* Directions
Each line of the listing should be reproduced exactly.

* Data section
----
(** The draws and the placement together. *)
Lemma place_regions aslr draws start size sa sh ss sk stack0 kmap0 :
  (aslr = true -> good_draws 4 draws) -> 0 <= start -> start + size <= 2 ^ 39 -> sa + sh + ss + sk <= size ->
  0 <= sa -> 0 <= sh -> 0 <= ss -> 0 <= sk -> Forall (fun x => (RegionAlignment | x)) [start; sa; sh; ss; sk] ->
  exists a h s k draws', draw_regions aslr (size - (sa + sh + ss + sk)) draws = Some (a, h, s, k, draws')
    /\ let r := arrange_regions start sa sh ss sk a h s k stack0 kmap0 in
       all_disjoint (placed ss sk r) /\ Forall (fun x => inside x (start, start + size)) (placed ss sk r)
       /\ map region_size (placed ss sk r) = [sa; sh] ++ (if ss =? 0 then [] else [ss]) ++ (if sk =? 0 then [] else [sk])
       /\ Forall aligned (placed ss sk r).
Proof.
  intros Hd H0 H1 H2 Ha Hh Hs Hk Hal.
  destruct (draw_regions_spec aslr (size - (sa + sh + ss + sk)) draws ltac:(lia) Hd) as (a & h & s & k & draws' & E & Hf).
  exists a, h, s, k, draws'. split; [done|]. rewrite !List.Forall_cons_iff in Hf. rewrite !List.Forall_cons_iff in Hal.
  destruct Hf as ((A1 & A2) & (B1 & B2) & (C1 & C2) & (D1 & D2) & _), Hal as (L1 & L2 & L3 & L4 & L5 & _).
  destruct (arrange_regions_disjoint start size (size - (sa + sh + ss + sk)) sa sh ss sk a h s k) with (stack0 := stack0)
    (kmap0 := kmap0) as (K1 & K2 & K3 & _); try lia.
  cbv zeta. split; [done|]. split; [done|]. split; [done|]. apply arrange_regions_aligned. auto 10.
Qed.
Lemma check_memory_state_exact_witness :
  let t := [MemoryBlock_new 0 2 0 0 0; MemoryBlock_new 0x2000 1 5 3 0; MemoryBlock_new 0x3000 12 5 3 4] in
  exists x, page_at 0 t 0x2000 = Some x
    /\ CheckMemoryState t 0x2000 (2 * 4096) 0xff 5 0 0 0 0 4
       = Some (if forallb (fun i => match page_at 0 t (0x2000 + i * 4096) with
                                    | Some y => bool_decide (page_agrees 4 x y) && bool_decide (page_matches 0xff 5 0 0 0 0 y)
                                    | None => false
                                    end) (seqZ 0 2) then RESULT_SUCCESS else ERR_INVALID_ADDRESS_STATE,
               (state x, perm x, attribute x .& to_u8 (Z.lnot 4))).
Proof.
  intros t. apply (check_memory_state_exact 0 0xf000 t 0x2000 2 0xff 5 0 0 0 0 4); [|by exists 2|lia|lia|lia].
  split; [cbn; lia|cbn; split_and!; done|lia|by exists 0|lia].
Defined.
----
* Answer section
(** The draws and the placement together. *)
Lemma place_regions aslr draws start size sa sh ss sk stack0 kmap0 :
  (aslr = true -> good_draws 4 draws) -> 0 <= start -> start + size <= 2 ^ 39 -> sa + sh + ss + sk <= size ->
  0 <= sa -> 0 <= sh -> 0 <= ss -> 0 <= sk -> Forall (fun x => (RegionAlignment | x)) [start; sa; sh; ss; sk] ->
  exists a h s k draws', draw_regions aslr (size - (sa + sh + ss + sk)) draws = Some (a, h, s, k, draws')
    /\ let r := arrange_regions start sa sh ss sk a h s k stack0 kmap0 in
       all_disjoint (placed ss sk r) /\ Forall (fun x => inside x (start, start + size)) (placed ss sk r)
       /\ map region_size (placed ss sk r) = [sa; sh] ++ (if ss =? 0 then [] else [ss]) ++ (if sk =? 0 then [] else [sk])
       /\ Forall aligned (placed ss sk r).
Proof.
  intros Hd H0 H1 H2 Ha Hh Hs Hk Hal.
  destruct (draw_regions_spec aslr (size - (sa + sh + ss + sk)) draws ltac:(lia) Hd) as (a & h & s & k & draws' & E & Hf).
  exists a, h, s, k, draws'. split; [done|]. rewrite !List.Forall_cons_iff in Hf. rewrite !List.Forall_cons_iff in Hal.
  destruct Hf as ((A1 & A2) & (B1 & B2) & (C1 & C2) & (D1 & D2) & _), Hal as (L1 & L2 & L3 & L4 & L5 & _).
  destruct (arrange_regions_disjoint start size (size - (sa + sh + ss + sk)) sa sh ss sk a h s k) with (stack0 := stack0)
    (kmap0 := kmap0) as (K1 & K2 & K3 & _); try lia.
  cbv zeta. split; [done|]. split; [done|]. split; [done|]. apply arrange_regions_aligned. auto 10.
Qed.
Lemma check_memory_state_exact_witness :
  let t := [MemoryBlock_new 0 2 0 0 0; MemoryBlock_new 0x2000 1 5 3 0; MemoryBlock_new 0x3000 12 5 3 4] in
  exists x, page_at 0 t 0x2000 = Some x
    /\ CheckMemoryState t 0x2000 (2 * 4096) 0xff 5 0 0 0 0 4
       = Some (if forallb (fun i => match page_at 0 t (0x2000 + i * 4096) with
                                    | Some y => bool_decide (page_agrees 4 x y) && bool_decide (page_matches 0xff 5 0 0 0 0 y)
                                    | None => false
                                    end) (seqZ 0 2) then RESULT_SUCCESS else ERR_INVALID_ADDRESS_STATE,
               (state x, perm x, attribute x .& to_u8 (Z.lnot 4))).
Proof.
  intros t. apply (check_memory_state_exact 0 0xf000 t 0x2000 2 0xff 5 0 0 0 0 4); [|by exists 2|lia|lia|lia].
  split; [cbn; lia|cbn; split_and!; done|lia|by exists 0|lia].
Defined.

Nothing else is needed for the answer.